• **TASK TO CARRY OUT**
Lines from the beginning of the data through the line containing "(2 <= rounds)%nat ->" are to be copied exactly, with no other line included.

== LISTED ENTRIES

Section session.
Context (nf : gmap Z FILE -> option Z) (p : Z) (path rest : list Z) (fuel : nat) (Hfuel : (512 <= fuel)%nat).

(** A command is asked for and typed. *)
Lemma asks {B} s (k : option (list Z) -> LM B) cur l w nx files input :
  desk nf p l -> Forall printable s -> (length s < 512)%nat ->
  at_terminal nx files (s ++ 10 :: input) w ->
  exists w', at_terminal nx files input w' /\
    run io_kernel ((cprintf (text ":%d> ") [CInt cur] ;;! let! cmd := read_command fuel COMMAND_CAP [] in k cmd) l) w =
      run io_kernel (k (Some s) l) w'.
Proof.
  intros Hd Hs Hl Hw. destruct (cprintf_puts nf p (text ":%d> ") [CInt cur] l nx files _ w Hd Hw) as (w1 & E1 & Hw1).
  destruct (read_command_types s Hs fuel COMMAND_CAP [] input nx files l w1) as (w2 & E2 & Hw2);
    [lia|unfold COMMAND_CAP; cbn [length]; lia|done|].
  exists w2. split; [done|]. rewrite (lrun_bind _ _ _ _ _ _ _ _ E1), (lrun_bind _ _ _ _ _ _ _ _ E2). done.
Qed.

Lemma main_loop_saves d e l w rounds nx files :
  desk nf p l -> edits d e -> Forall plain (fst d) -> 3 <= nx < 2 ^ 30 -> (2 <= rounds)%nat ->
  at_terminal nx files (save_and_quit ++ rest) w ->
  exists l' w', run io_kernel (main_loop nf roomy rounds fuel path e l) w = (Returned (tt, l'), w') /\
    at_terminal (nx + 1) (<[path := unlines (fst d)]> files) rest w'.
Proof.
  intros Hd [Hb _ _ _] Hp Hn Hr Hw. destruct rounds as [|[|rounds]]; [lia..|].
  remember (S rounds) as r eqn:Er. cbn [main_loop].
  match goal with |- context [lbind (read_command _ _ _) ?k] => 
    destruct (asks [119] k (s32 (e_current e + 1)) l w nx files (113 :: 10 :: rest) Hd) as (w1 & Hw1 & ->) end;
    [repeat constructor; done|cbn; lia|done|].
  destruct (write_file_writes nf p (e_buf e) (fst d) path nx files _ w1 l Hb Hp Hd Hw1 Hn) as (l2 & w2 & E2 & Hl2 & Hw2).
  pose proof (desk_files _ _ _ _ Hl2 Hd) as Hd2.
  destruct (cprintf_puts nf p (text "%d lines written" ++ [10]) [CInt (b_len (e_buf e))] l2 _ _ _ w2 Hd2 Hw2) as (w3 & E3 & Hw3).
  assert (run io_kernel (command nf roomy fuel path [119] e l) w1
    = (Returned (Some (Estate (e_buf e) (e_current e) false), l2), w3)) as E.
  { transitivity (run io_kernel ((let! r := write_file nf (e_buf e) path in
      if r <? 0 then cprintf (text "Could not save file" ++ [10]) [] ;;! lret (Some e)
      else cprintf (text "%d lines written" ++ [10]) [CInt (b_len (e_buf e))] ;;!
        lret (Some (Estate (e_buf e) (e_current e) false))) l) w1); [reflexivity|].
    rewrite (lrun_bind _ _ _ _ _ _ _ _ E2). change (0 <? 0) with false. cbv iota.
    by rewrite (lrun_bind _ _ _ _ _ _ _ _ E3). }
  cbv beta iota. rewrite (lrun_bind _ _ _ _ _ _ _ _ E). cbv beta iota. subst r. cbn [main_loop].
  match goal with |- context [lbind (read_command _ _ _) ?k] => 
    destruct (asks [113] k (s32 (e_current e + 1)) l2 w3 (nx + 1) (<[path := unlines (fst d)]> files) rest Hd2) as (w4 & Hw4 & Eq) end;
    [repeat constructor; done|cbn; lia|exact Hw3|].
  exists l2, w4. split; [|exact Hw4]. etransitivity; [exact Eq|]. reflexivity.
Qed.

Lemma main_loop_runs es : forall d e l w rounds nx files,
  desk nf p l -> edits d e -> Forall plain (fst d) -> script_ok es d ->
  Z.of_nat (length (fst d) + length es) < 2 ^ 29 -> 3 <= nx < 2 ^ 30 -> (length es + 2 <= rounds)%nat ->
  at_terminal nx files (keys es ++ save_and_quit ++ rest) w ->
  exists l' w', run io_kernel (main_loop nf roomy rounds fuel path e l) w = (Returned (tt, l'), w') /\
    at_terminal (nx + 1) (<[path := unlines (fst (edit_all es d))]> files) rest w'.
Proof.
  induction es as [|c es IH]; intros d e l w rounds nx files Hd He Hp Hok Hsz Hn Hr Hw.
  { by apply (main_loop_saves d e l w rounds nx files). }
  destruct Hok as (Hok & Hs & Hlen & Hrest). cbn [length] in Hsz, Hr. destruct rounds as [|rounds]; [lia|].
  assert (keys (c :: es) = typed c ++ 10 :: keys es) as Ek by (unfold keys, unlines; cbn; by rewrite <- app_assoc).
  rewrite Ek, <- app_assoc in Hw. cbn [app] in Hw. cbn [main_loop].
  match goal with |- context [lbind (read_command _ _ _) ?k] => 
    destruct (asks (typed c) k (s32 (e_current e + 1)) l w nx files _ Hd Hs Hlen Hw) as (w1 & Hw1 & ->) end.
  destruct (command_edits nf fuel path c d e l He Hok ltac:(lia)) as (e' & E & _ & He').
  cbv beta iota. rewrite (lrun_bind _ _ _ _ _ _ _ _ (lrun_done _ _ _ _ _ E)). cbv beta iota. cbn [edit_all].
  pose proof (edited_length c d Hok (ed_inside _ _ He)).
  apply IH; [done|done|by apply edited_plain|done|lia|done|lia|done].
Qed.
End session.

(** C28: a session with the line editor.  The file has the text [ls], or is not there
    and [ls] is empty; the user types the commands [es], each of which names a line
    that is there, and then [w] and [q].  The program ends with status 0, it has
    read exactly these keys, the file has the text that the commands make of
    [ls], the last line being the current one at first, and no other file has
    changed. *)
Theorem lineedit_session nf p name path rest es ls l w fuel :
  desk nf p l -> io_sizes w = [] -> 3 <= io_next w < 2 ^ 29 ->
  Forall text_line ls -> default [] (io_files w !! path) = unlines ls ->
  let d := (ls, length ls - 1)%nat in
  script_ok es d -> io_in w = keys es ++ save_and_quit ++ rest ->
  Z.of_nat (length (unlines ls) + length es) < 2 ^ 29 ->
  (512 + length (unlines ls) + length es < fuel)%nat ->
  exists l' w', run io_kernel (lineedit_main nf roomy fuel [name; path] l) w = (Returned (0, l'), w') /\
    io_files w' = <[path := unlines (fst (edit_all es d))]> (io_files w) /\ io_in w' = rest.
Proof.
  intros Hd Hsizes Hn Hls Hfile d Hok Hin Hsz Hfuel.
  assert (at_terminal (io_next w) (io_files w) (keys es ++ save_and_quit ++ rest) w) as Hw by by constructor.
  destruct (read_file_reads nf p ls path _ _ _ w l fuel Hd Hw ltac:(lia) Hls Hfile ltac:(lia) ltac:(lia))
    as (b & l1 & w1 & nx & E1 & Hb & Hl1 & Hw1 & Hnx).
  pose proof (desk_files _ _ _ _ Hl1 Hd) as Hd1. pose proof (length_unlines ls) as Hlines.
  pose proof Hb as [Hlen _ _ _ _].
  unfold lineedit_main. rewrite (lrun_bind _ _ _ _ _ _ _ _ E1). change (0 <? 0) with false. cbv beta iota zeta.
  rewrite Hlen. set (cur := if 0 <? Z.of_nat (length ls) then Z.of_nat (length ls) - 1 else 0).
  destruct (cprintf_puts nf p (text "%s: %d lines" ++ [10]) [CStr (Some path); CInt (Z.of_nat (length ls))] l1 _ _ _ w1 Hd1 Hw1)
    as (w2 & E2 & Hw2).
  destruct (cprintf_puts nf p (text "Type h for help. Use w to save, q to quit." ++ [10]) [] l1 _ _ _ w2 Hd1 Hw2) as (w3 & E3 & Hw3).
  rewrite (lrun_bind _ _ _ _ _ _ _ _ E2), (lrun_bind _ _ _ _ _ _ _ _ E3).
  assert (edits d (Estate b cur false)) as He.
  { unfold d, cur. constructor; cbn; [done| | |lia].
    - destruct (Z.ltb_spec 0 (Z.of_nat (length ls))); lia.
    - destruct ls; [by right|left; cbn; lia]. }
  destruct (main_loop_runs nf p path rest fuel ltac:(lia) es d _ l1 w3 fuel nx (io_files w) Hd1 He) as (l4 & w4 & E4 & [F1 F2 _ _]);
    [|done|unfold d; cbn [fst]; lia|lia|lia|done|].
  { eapply Forall_impl; [exact Hls|]. apply text_line_plain. }
  rewrite (lrun_bind _ _ _ _ _ _ _ _ E4). by exists l4, w4.
Qed.

(** Two lines; [i 1 zero], [a more], [d 3], [r 1 null]. *)
Definition sample_edits : list edit :=
  [EInsert [49] (text "zero"); EAppend (text "more"); EDelete [51]; EReplace [49] (text "null")].
Definition sample_new (fs : gmap Z FILE) : option Z := Some 9.
Definition sample_session : io :=
  IO {[ text "a" := unlines [text "one"; text "two"]; text "b" := [1] ]} ∅ 3 (keys sample_edits ++ save_and_quit ++ text "ls") []
    [] [] None.

Lemma lineedit_session_witness :
  exists l' w', run io_kernel (lineedit_main sample_new roomy 600 [text "lineedit"; text "a"] libc0) sample_session = (Returned (0, l'), w') /\
    io_files w' = <[text "a" := unlines [text "null"; text "more"; text "two"]]> (io_files sample_session) /\ io_in w' = text "ls".
Proof.
  apply (lineedit_session sample_new 9 (text "lineedit") (text "a") (text "ls") sample_edits [text "one"; text "two"] libc0 sample_session 600).
  - constructor; [by exists (file_of 1)|done..|]. split_and!; discriminate.
  - reflexivity.
  - cbn. lia.
  - apply (bool_decide_unpack _). vm_compute. exact I.
  - reflexivity.
  - apply (bool_decide_unpack _). vm_compute. exact I.
  - reflexivity.
  - apply (bool_decide_unpack _). vm_compute. exact I.
  - apply (bool_decide_unpack _). vm_compute. exact I.
Defined.

(** Where there is no room for a copy of the new line, [insert_line] has moved the
    lines behind it all the same: line 1 is a null pointer, and line 2 is outside
    the text. *)
Example insert_line_loses :
  let b := Buffer ([Some (text "one"); Some (text "two")] ++ replicate 30 None) 2 32 in
  insert_line (fun _ => false) b 0 (text "zero") libc0 =
    Done ((-1, Buffer ([None; Some (text "one"); Some (text "two")] ++ replicate 29 None) 2 32), libc0).
Proof. reflexivity. Qed.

====

• **ANSWER TO THIS TASK**
Section session.
Context (nf : gmap Z FILE -> option Z) (p : Z) (path rest : list Z) (fuel : nat) (Hfuel : (512 <= fuel)%nat).

(** A command is asked for and typed. *)
Lemma asks {B} s (k : option (list Z) -> LM B) cur l w nx files input :
  desk nf p l -> Forall printable s -> (length s < 512)%nat ->
  at_terminal nx files (s ++ 10 :: input) w ->
  exists w', at_terminal nx files input w' /\
    run io_kernel ((cprintf (text ":%d> ") [CInt cur] ;;! let! cmd := read_command fuel COMMAND_CAP [] in k cmd) l) w =
      run io_kernel (k (Some s) l) w'.
Proof.
  intros Hd Hs Hl Hw. destruct (cprintf_puts nf p (text ":%d> ") [CInt cur] l nx files _ w Hd Hw) as (w1 & E1 & Hw1).
  destruct (read_command_types s Hs fuel COMMAND_CAP [] input nx files l w1) as (w2 & E2 & Hw2);
    [lia|unfold COMMAND_CAP; cbn [length]; lia|done|].
  exists w2. split; [done|]. rewrite (lrun_bind _ _ _ _ _ _ _ _ E1), (lrun_bind _ _ _ _ _ _ _ _ E2). done.
Qed.

Lemma main_loop_saves d e l w rounds nx files :
  desk nf p l -> edits d e -> Forall plain (fst d) -> 3 <= nx < 2 ^ 30 -> (2 <= rounds)%nat ->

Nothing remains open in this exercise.